Understanding and respecting the pronouns of others is fundamental

“People should have the autonomy to name themselves”


Understanding that a person’s pronouns may change over time, or may be fluid, meaning they change regularly depending on the day, can help to ensure you treat everyone around you with the utmost respect and understanding. (Photo via Unsplash)

Oden Taylor, Editor-In-Chief

Respecting other people’s pronouns is fundamental for developing professional and personal relationships. Understanding that a person’s pronouns may change over time, or may be fluid, meaning they change regularly depending on the day, can help to ensure you treat everyone around you with the utmost respect and understanding.      

Everyone uses pronouns, however, in school, transgender and gender non-conforming people are often forced to worry about them more often as their pronouns may not be respected by classmates or professors. 

As of Oct. 2020, all students and employees within the Los Rios Community College District have been able to indicate their pronouns on Canvas, eServices, Zoom and on official class rosters, according to previous reporting done by the Current, but that doesn’t mean they are respected or understood by all in the Los Rios community.

On April 27, Jaidan Lujan, social justice major and student worker for the American River College Pride Center held a workshop entitled, “Understanding Pronouns”, in which they explained the nuances and importance of correctly using pronouns and neo-pronouns.   

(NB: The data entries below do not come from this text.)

Lemma tracks_silent {A} d (m : M X A) :
  preserves trace m → tracks d m silent.
Proof. intros Hm w _. exists []. by rewrite Hm, (right_id_L [] (++)). Qed.

Lemma call_run {A} c (h : X → X * result A) w :
  call c h w =
  (mkWorld (gltf w) (render_engine w) (selected w) (active w)
     (h (host w)).1 (trace w ++ [c]), (h (host w)).2).
Proof.
  unfold call. rewrite bind_run. unfold log, run_host. simpl.
  by destruct (h (host w)).
Qed.

Lemma tracks_run {A} d (m : M X A) (P : bool → list Call → Prop) :
  (∀ w, data (gltf w) = d →
        ∃ w' r evs, m w = (w', r) ∧ trace w' = trace w ++ evs ∧
                    P (is_ok r) evs) →
  tracks d m P.
Proof.
  intros Hm w Hd. destruct (Hm w Hd) as (w' & r & evs & -> & ? & ?).
  by exists evs.
Qed.

Lemma emitted_app {A} (m : M X A) w evs :
  trace (m w).1 = trace w ++ evs → emitted m w = evs.
Proof. unfold emitted. intros ->. by rewrite drop_app_length. Qed.
End Logic.

(** ** The calls a computation can make *)

Section Emits.
Context {X : Type}.
Implicit Types (w : World X) (K : Call → Prop).

Lemma emits_bind {A B} K (m : M X A) (k : A → M X B) :
  emits K m → (∀ a, emits K (k a)) → emits K (m ≫= k).
Proof.
  intros Hm Hk w. rewrite bind_run. destruct (Hm w) as (e1 & Ht & HK).
  destruct (m w) as [w' [a|e]]; simpl in *; [|by exists e1].
  destruct (Hk a w') as (e2 & Ht2 & HK2). exists (e1 ++ e2). split.
  - by rewrite Ht2, Ht, (assoc_L (++)).
  - by apply Forall_app.
Qed.

Lemma emits_for_each {A} K (l : list A) (body : A → M X unit) :
  (∀ x, emits K (body x)) → emits K (for_each l body).
Proof.
  intros Hb. induction l as [|x l IH]; simpl.
  - intros w. exists []. by rewrite (right_id_L [] (++)).
  - by apply emits_bind.
Qed.

Lemma emits_silent {A} K (m : M X A) : preserves trace m → emits K m.
Proof. intros Hm w. exists []. by rewrite Hm, (right_id_L [] (++)). Qed.

Lemma emits_log K c : K c → emits (X:=X) K (log c).
Proof. intros HK w. exists [c]. split; [done|]. by apply Forall_singleton. Qed.

Lemma emits_call {A} K c (h : X → X * result A) : K c → emits K (call c h).
Proof.
  intros HK w. exists [c]. split; [|by apply Forall_singleton].
  unfold call. rewrite bind_run. unfold log, run_host. simpl.
  by destruct (h (host w)).
Qed.

Lemma emits_tracks {A} K d (m : M X A) : emits K m → tracks d m (only K).
Proof. intros Hm w _. apply Hm. Qed.
End Emits.

(** One step of a syntax-directed proof of [preserves] or [emits]: a
    computation without collaborator calls is run, a compound one is
    taken apart. *)
Ltac preserves_step :=
  first
    [ solve [intros ?; reflexivity]
    | lazymatch goal with
      | |- preserves _ (call _ _) =>
          apply preserves_call; solve [intros ??; reflexivity]
      | |- preserves _ (_ ≫= _) => apply preserves_bind; [|intros ?]
      | |- preserves _ (for_each _ _) => apply preserves_for_each; intros ?
      | |- preserves _ (match ?x with _ => _ end) => destruct x
      end ].

Ltac emits_step :=
  first
    [ solve [apply emits_silent; intros ?; reflexivity]
    | lazymatch goal with
      | |- emits _ (call _ _) => apply emits_call; exact I
      | |- emits _ (log _) => apply emits_log; exact I
      | |- emits _ (_ ≫= _) => apply emits_bind; [|intros ?]
      | |- emits _ (for_each _ _) => apply emits_for_each; intros ?
      | |- emits _ (match ?x with _ => _ end) => destruct x
      end ].

(** ** Composing the shapes of traces *)

Section Closure.
Implicit Types (P Q : bool → list Call → Prop) (evs L : list Call).
(** * page-scrapper: the change-detection and delivery pipeline of [index.js]

    A shallow embedding of [src/index.js] and the properties of its
    specification.  JavaScript strings are byte strings (the UTF-8 encoding
    of the text), numbers are mathematical integers next to [NaN], the
    [storage.posts] object is a finite map, and every call that leaves the
    process (browser, network, file system, chat client) takes its answer
    from an explicit environment record and leaves an event in a trace. *)

From Stdlib Require Import ZArith NArith Lia List Ascii String Bool.
From stdpp Require Import base option gmap strings list pretty.

Local Open Scope string_scope.
Local Open Scope list_scope.

(** ** Built-ins of the JavaScript platform used by the program *)

Module JS.

(** A completion is a normal value or a thrown exception. *)
Inductive error : Type :=
| URIError                    (* decodeURIComponent on a malformed escape *)
| InvalidURL                  (* new URL(...) on something that is no URL *)
| Failure (what : string).    (* any rejected promise or Error object *)

Inductive completion (A : Type) : Type :=
| Normal (a : A)
| Throw (e : error).
Arguments Normal {A} a.
Arguments Throw {A} e.

Definition cbind {A B} (c : completion A) (k : A -> completion B)
  : completion B :=
  match c with
  | Normal a => k a
  | Throw e => Throw e
  end.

“It’s important to respect people’s pronouns and educate yourself or others, which is definitely part of being a good ally,” Lujan said. “It’s really disrespectful to use the wrong pronouns for someone or misgender them, so just use the correct pronouns, and I say correct rather than preferred because it’s not a choice, is a sign of basic respect and human decency.”

Lujan said that if you don’t know someone’s pronouns you should always offer your pronouns first upon meeting them and then ask for theirs. Lujan added that most non-binary people identify with the pronouns they/them, though any pronoun can be used by any person, so it is always best to ask first. 

In cases where someone used to go by different pronouns, Lujan said to always use current pronouns and the person’s current name even when talking about the past. They added that if they did something while being perceived one way you should not call them by the way they are perceived by others, you call them by the pronouns that they identify with.  

According to Lujan, the biggest area where people tend to misunderstand pronouns is during the conjugation of the words, which refers to the different forms of the pronoun as they are required for communication. The most common pronoun conjugations are he/him/his/himself, they/them/theirs/themself, and she/her/hers/herself.  

Lujan said that many nations all over the world are undergoing pronoun shifts in language, many of which include neo-pronouns, or new pronouns that have been created within the past 100 years. English neo-pronouns include, but are not limited to, xe/xer/xers/xerself, xe/xem/xyr/xyrself, and zi/zir/zirs/zirself.

Lujan added that correctly gendering people can also be a safety issue, as misgendering someone may “out” them, or expose them to people who may commit violence against them for living their truth.

“Unfortunately, trans people are more likely to be attacked, especially trans women of color,” Lujan said. “You can out someone if you use the wrong pronouns and that can put them in an unsafe place physically, or it may cause them to lose their housing.”

College can be tough enough without having to worry about your perceived gender not matching your gender identity, according to Lujan. 

“It feels nice to be, to be seen correctly. Especially since we’re in a learning environment, being at a college, you want to focus on your schoolwork,” Lujan said. “It could be hard to do that if you’re too busy, just fighting to be seen correctly and that can have a really negative impact on a student’s being, it’s very distracting, it’s very discouraging, and it’s disrespectful.”

ARC Pride Center Coordinator, Alejandra Garcia, said that they think it is time for a shift in culture allowing people to fully express themselves as who they are rather than projecting on people who we think they are.

“People should have the autonomy to name themselves,” Garcia said. “I hope that one day [asking someone’s] pronouns is as much of a practice as asking someone’s name.” 

It is only human to make mistakes once in a while, but when the mistake is misgendering someone, according to Lujan, it is best to briefly apologize, not center your own feelings and move on as if it never happened. 

If you find that you are still having trouble getting people’s pronouns right, there are many resources available to help you. Not only are there many books, blogs, and forums that you can read in order to get a better understanding, there is even an online game that allows you to practice conjugating and pronouncing different pronouns, including neo-pronouns, which can be played here.

Anyone who feels like they need help or support is encouraged to reach out to the ARC Pride Center, the Sacramento Gender Health Center, or the Trans Lifeline, a hotline that offers 24/7 support in both English and Spanish.